Is a Stern and diffuse layer model appropriate to ionic liquids at surfaces?

According to a recent article in PNAS by Gebbie et al., ionic liquids (ILs) should be considered as dilute electrolyte solutions, consisting of ion pairs of which only a small fraction are dissociated (1). This claim is based upon measurements of weak attractive forces between a mica surface and a gold surface across ILs, attributed to double-layer attraction. From the decay length of the attractive force (10–13 nm), an effective free-ion concentration is deduced by fitting to a modified Derjaguin–Landau–Verwey–Overbeek (DLVO) theoretical expression. However, the overwhelming evidence from the thermodynamic and transport properties of similar ILs is that they are not composed of neutral ion pairs with simple dissociation equilibria, and, as such, the DLVO framework is inappropriate. Rather, the liquid should be considered as strongly dissociated with ions interacting to varying extents with several nearby counterions (2, 3). The authors support their assertion of weak dissociation by calculating the binding energy of an ion pair, relative to isolated ions in a dielectric medium. However, they do not contrast this with the energetics of a dense, locally charge-ordered ionic melt that is the likely state of the fluid. In the same limited framework, NaCl would be expected to be an ion-pair fluid.

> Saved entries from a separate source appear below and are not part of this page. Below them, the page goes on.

(** While the blocks are installed, the header is in place, and installing
    everything from the log gives the new contents. *)
Lemma prefix_install m :
  (m ≤ Z.to_nat (lh_n lg))%nat →
  let dj := apply_writes (take m (home lg v)) headed in
  dj (l_start lg) = commit_head lg v
  ∧ to_home lg dj (entries lg) = home lg v
  ∧ ∀ x, ¬ in_log lg x → apply_writes (home lg v) dj x = apply_writes (home lg v) d x.
Proof using Hlg Hn.
  intros Hm dj.
  assert (Hsub : ∀ x, x ∉ (home lg v).*1 → x ∉ (take m (home lg v)).*1).
  { intros x Hx Hin. apply Hx. rewrite <- (take_drop m (home lg v)), fmap_app, elem_of_app. by left. }
  split_and!.
  - unfold dj. rewrite apply_notin; [unfold headed, upd; by rewrite Z.eqb_refl|].
    by apply Hsub, log_not_home, in_log_start.
  - apply list_fmap_ext. intros j i Hi. apply list_elem_of_lookup_2, entries_in in Hi. f_equal.
    unfold dj. rewrite apply_notin; [by apply headed_log|]. apply Hsub, log_not_home.
    unfold in_log. pose proof (lo_n lg Hlg). lia.
  - intros x Hx. destruct (decide (x ∈ (home lg v).*1)) as [Hin|Hnin].
    + apply list_elem_of_fmap in Hin as (? & -> & (i & -> & Hi)%list_elem_of_fmap).
      apply entries_in in Hi. simpl. by rewrite !home_in.
    + rewrite !(apply_notin (home lg v)) by done. unfold dj.
      rewrite apply_notin by (by apply Hsub). by apply headed_outside.
Qed.
End commit_prefix.

(** ** Theorems *)

Lemma to_home_cleared lg d x : apply_writes (to_home (cleared lg) d (entries (cleared lg))) d x = d x.
Proof. done. Qed.

Lemma crash_recovers lg v d j lg0 s0 :
  log_ok lg → 0 < lh_n lg → hb_n (d (l_start lg)) = 0 →
  booted lg lg0 s0 (apply_writes (take j (commit_writes lg v)) d) →
  ∃ lg1 s1, recover_from_log (lg0, s0) = Ok () (lg1, s1) ∧ hb_n (bc_disk s1 (l_start lg)) = 0
    ∧ ((j ≤ Z.to_nat (lh_n lg))%nat ∧ (∀ x, ¬ in_log lg x → bc_disk s1 x = d x)
       ∨ (Z.to_nat (lh_n lg) < j)%nat
         ∧ (∀ x, ¬ in_log lg x → bc_disk s1 x = apply_writes (home lg v) d x)).
Proof.
  intros Hlg Hn Hd0 Hboot. pose proof (cleared_ok lg Hlg) as Hcl.
  destruct (decide (j ≤ Z.to_nat (lh_n lg))%nat) as [Hj|Hj].
  { destruct (prefix_log lg v d Hlg j Hj) as [H1 H2].
    destruct (recover_header lg lg0 s0 _ Hlg Hboot (cleared lg)) as (lg1 & s1 & h0 & E & _ & Hh & _ & Hx);
      [done|done|done|by apply header_empty; rewrite H1|].
    exists lg1, s1. split_and!; [done|done|left]. split; [done|]. intros x Hnx.
    rewrite Hx by done. rewrite to_home_cleared. by apply H2. }
  destruct (Nat.le_exists_sub (Z.to_nat (lh_n lg) + 1) j) as (m & Hm & _); [lia|].
  rewrite Nat.add_comm in Hm. subst j. rewrite prefix_headed in Hboot. rewrite !apply_app in Hboot.
  change (apply_writes [(l_start lg, commit_head lg v)] _) with (headed lg v d) in Hboot.
  assert (HlC : length (home lg v) = Z.to_nat (lh_n lg)) by (unfold home, entries; by rewrite length_fmap, length_seqZ).
  destruct (decide (m ≤ Z.to_nat (lh_n lg))%nat) as [Hmn|Hmn].
  - rewrite take_app_le in Hboot by lia.
    destruct (prefix_install lg v d Hlg Hn m Hmn) as (H1 & H2 & H3).
    destruct (recover_header lg lg0 s0 _ Hlg Hboot lg) as (lg1 & s1 & h0 & E & _ & Hh & _ & Hx);
      [done|done|done|rewrite H1; by apply header_commit|].
    exists lg1, s1. split_and!; [done|done|right]. split; [lia|]. intros x Hnx.
    rewrite Hx, H2 by done. by apply H3.
  - rewrite take_ge in Hboot by (rewrite length_app, HlC; simpl; lia). rewrite apply_app in Hboot.
    destruct (recover_header lg lg0 s0 _ Hlg Hboot (cleared lg)) as (lg1 & s1 & h0 & E & _ & Hh & _ & Hx);
      [done|done|done| |].
    { simpl. unfold upd. rewrite Z.eqb_refl. by apply header_empty, put_head_n. }
    exists lg1, s1. split_and!; [done|done|right]. split; [lia|]. intros x Hnx.
    rewrite Hx by done. rewrite to_home_cleared. simpl. unfold upd.
    rewrite (not_start lg Hlg Hn) by done.
    destruct (prefix_install lg v d Hlg Hn (Z.to_nat (lh_n lg)) (le_n _)) as (_ & _ & H3).
    specialize (H3 x Hnx). rewrite take_ge in H3 by lia. rewrite <- H3.
    destruct (decide (x ∈ (home lg v).*1)) as [Hin|Hnin].
    + apply list_elem_of_fmap in Hin as (? & -> & (i & -> & Hi)%list_elem_of_fmap).
      apply entries_in in Hi. simpl. by rewrite !home_in.
    + by rewrite !(apply_notin (home lg v)) by done.
Qed.
(** [kalloc] returns 0. *)
Lemma alloc_fails_1 s R v :
  vm_ok s R → grown (λ _, 7) (λ _ _, 0) (pa_mem s0) (pa_mem s) R0 R d v0 v → v0 ≤ v < v1 → (∀ p, R p ≠ Free) →
  ∃ s' R', (deallocuvm d newsz oldsz;; mret 0) s = Ok 0 s' ∧ vm_ok s' R' ∧ undone s' R'.
Proof using All.
  intros Hok Hg Hv Hf. unfold KERNBASE in Hnew.
  destruct (deallocuvm_ok s R d newsz oldsz) as (s' & R' & Hde & Hfr);
    [done | by eapply alloc_dir | unfold pages_up in *; zmod | unfold KERNBASE; lia |].
  rewrite <- Hv0, <- Hv1 in Hfr.
  destruct (undo_grown s0 s s' R0 R R' d v0 v1 (λ _, False)) as (Hr & Hun & Hda).
  { apply Hok0. } { unfold pages_up in *; zmod. } { unfold UPAGES, pages_up in *; zmod. }
  { done. } { done. }
  { intros q. left. split; [tauto|]. destruct (grown_role _ _ _ _ _ _ _ _ _ Hg q) as [?|(? & [?|(w & ? & ?)])];
      [by left | right.. ]; (split; [done|]); [by left | right; exists w; split; [lia | done]]. }
  { intros d' w Hd' Hw Hn. apply (grown_entry _ _ _ _ _ _ _ _ _ Hg); [done..|]. intros [-> ?].
    apply Hn. split; [done|lia]. }
  { apply (grown_data _ _ _ _ _ _ _ _ _ Hg). }
  { done. }
  exists s', R'. rewrite (bind_ok _ _ _ _ _ Hde). split; [done|]. split; [apply Hfr|].
  split_and!; [|done|done|].
  - intros q. destruct (Hr q) as [[_ ?]|[[] _]]. done.
  - exists s, R, 0, 0. split; [done|]. intros p Hp. right; right.
    destruct (grown_role _ _ _ _ _ _ _ _ _ Hg p) as [E|(_ & [?|(w & ? & ?)])].
    + by destruct (Hf p); rewrite E.
    + by left.
    + right. exists w. split; [lia|done].
Qed.
(** [mappages] returns -1, with page [p] still in hand. *)
Lemma alloc_fails_2 s s2 s3 R R3 v p :
  vm_ok s R → grown (λ _, 7) (λ _ _, 0) (pa_mem s0) (pa_mem s) R0 R d v0 v → v0 ≤ v < v1 →
  R p = Free → pa_page p →
  (∀ a, pa_mem s2 a = if decide (page_of a = p) then 0 else pa_mem s a) →
  same_entries (pa_mem s) (pa_mem s2) (<[p := Other]> R) →
  grows d (<[p := Other]> R) R3 → same_data (pa_mem s2) (pa_mem s3) (<[p := Other]> R) →
  vm_ok s3 R3 → same_entries (pa_mem s2) (pa_mem s3) (<[p := Other]> R) → (∀ q, R3 q ≠ Free) →
  ∃ s' R', (deallocuvm d newsz oldsz;; pa_kfree p;; mret 0) s3 = Ok 0 s' ∧ vm_ok s' R' ∧ undone s' R'.
Proof using All.
  intros Hok Hg Hv Hp Hpp Hm2 He2 Hg3 Hda3 Hok3 He3 Hf. unfold KERNBASE in Hnew.
  assert (R0 p = Free) as Hp0 by (by eapply grown_free).
  assert (∀ q, q ≠ p → R q ≠ Free → R3 q = R q) as Hkeep.
  { intros q Hq Hr. eapply grows_role; [done| |done]. by rewrite fn_lookup_insert_ne. }
  assert (R3 p = Other) as Hp3 by (eapply grows_role; [done | apply fn_lookup_insert | done]).
  assert (∀ q, R0 q ≠ Free → <[p := Other]> R q = R0 q) as HR0.
  { intros q Hq. rewrite fn_lookup_insert_ne by congruence. by eapply grown_keeps. }
  destruct (deallocuvm_ok s3 R3 d newsz oldsz) as (s' & R' & Hde & Hfr);
    [done | | unfold pages_up in *; zmod | unfold KERNBASE; lia |].
  { eapply grows_role; [done | rewrite HR0; [exact Hd0 | congruence] | done]. }
  rewrite <- Hv0, <- Hv1 in Hfr.
  assert (∀ q, q ≠ p → R3 q = R0 q ∨ (R0 q = Free ∧ ((∃ i, R3 q = Table d i) ∨
            ∃ w, v0 ≤ w < v1 ∧ R3 q = Frame d w))) as Hrole.
  { intros q Hq. destruct (Hg3 q) as [->|(Hfq & Hi)]; rewrite fn_lookup_insert_ne in * by done.
    - destruct (grown_role _ _ _ _ _ _ _ _ _ Hg q) as [?|(? & [?|(w & ? & ?)])];
        [by left | right.. ]; (split; [done|]); [by left | right; exists w; split; [lia | done]].
    - right. split; [by eapply grown_free | by left]. }
  destruct (undo_grown s0 s3 s' R0 R3 R' d v0 v1 (λ q, q = p)) as (Hr & Hun & Hda).
  { apply Hok0. } { unfold pages_up in *; zmod. } { unfold UPAGES, pages_up in *; zmod. }
  { done. } { done. }
  { intros q. destruct (decide (q = p)) as [->|]; [by right | left; auto]. }
  { intros d' w Hd' Hw Hn. rewrite He3, He2 by (done || by rewrite HR0, Hd' by congruence).
    apply (grown_entry _ _ _ _ _ _ _ _ _ Hg); [done..|]. intros [-> ?]. apply Hn. split; [done|lia]. }
  { intros a Ha. assert (R0 (page_of a) ≠ Free) by (by apply plain_not_free).
    rewrite Hda3 by (by rewrite HR0). rewrite Hm2, decide_False by congruence.
    by apply (grown_data _ _ _ _ _ _ _ _ _ Hg). }
  { done. }
  destruct (Hr p) as [[? _]|(_ & _ & Hp')]; [done|]. destruct Hfr as ([Hpt' Hfo'] & _).
  destruct (pt_kfree s' R' p) as (s4 & Hk & Hok4 & Hm4 & He4); [done | done | by rewrite Hp' |].
  exists s4, (<[p := Free]> R'). rewrite (bind_ok _ _ _ _ _ Hde), (bind_ok _ _ _ _ _ Hk).
  split; [done|]. split; [split; [done|]; apply frames_idle; [by eapply frames_ext | by left | by right]|]. split_and!.
  - intros q. destruct (decide (q = p)) as [->|]; [left; by rewrite fn_lookup_insert|].
    rewrite fn_lookup_insert_ne by done. destruct (Hr q) as [[_ ?]|[? _]]; done.
  - intros d' w Hd' Hw. specialize (Hun d' w Hd' Hw).
    rewrite (He4 d' w); [done | | done]. destruct (Hr d') as [[_ [?|[? _]]]|(_ & ? & _)]; congruence.
  - intros a Ha. rewrite Hm4, Hda; [done | done |]. intros E. by rewrite E, Hp0 in Ha.
  - exists s3, R3, p, p. split; [done|]. intros q Hq.
    destruct (decide (q = p)) as [->|Hqp]; [by left|right; right].
    destruct (Hrole q Hqp) as [E|[_ ?]]; [|done]. by destruct (Hf q); rewrite E.
Qed.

The novel aspect of the experiments is the ability to fix the electrical potential of the gold surface; a monotonic, long-range attraction is observed. The result is surprising because, based on the expected strong electrolyte behavior of the liquid, the surface charge should be screened at relatively short distances. At potentials where the gold surface is expected to be negatively charged, only a weak, potential-independent attractive force is observed by Gebbie et al. (1), who attributed it to compensation of the gold surface charge by absorbed cations. However, the mica surface carries a similar negative surface charge and is presumed to be incompletely screened.

Previous surface force apparatus (SFA) experiments, with two equivalent, flat, negatively charged mica surfaces have shown a strongly oscillatory force (4). This oscillatory structure is consistent with the strongly layered ion densities found in ILs at flat surfaces of metallic and nonmetallic character in diffraction and atomic force microscopy (AFM) experiments and computer simulations. Gebbie et al. (1) explain that they are unable to resolve the oscillatory structure because their gold surfaces are not atomically smooth. However, if, as assumed by Gebbie et al., the adsorbed layers at the mica surface are unable to completely screen the surface charge, the conventional SFA experiments with equally charged mica surfaces should have seen a monotonic repulsive force at separations larger than the range of surface layering—this has not been seen in SFA experiments by four separate groups (4). Colloid-probe AFM experiments measuring interactions against potential-controlled gold surfaces, with similar resolution to Gebbie et al. (F/R, ∼0.01 mN/m) and over a wider potential range, also did not reveal any long-range forces beyond the oscillatory structure (5).

The picture of ionic liquids proposed by Gebbie et al. (1) is bold and intriguing. However, there are, at present, too many unresolved inconsistencies with the whole volume of related observations. This means that the main conclusions of the paper, as conveyed in figure 3 of ref. 1, should be considered as premature.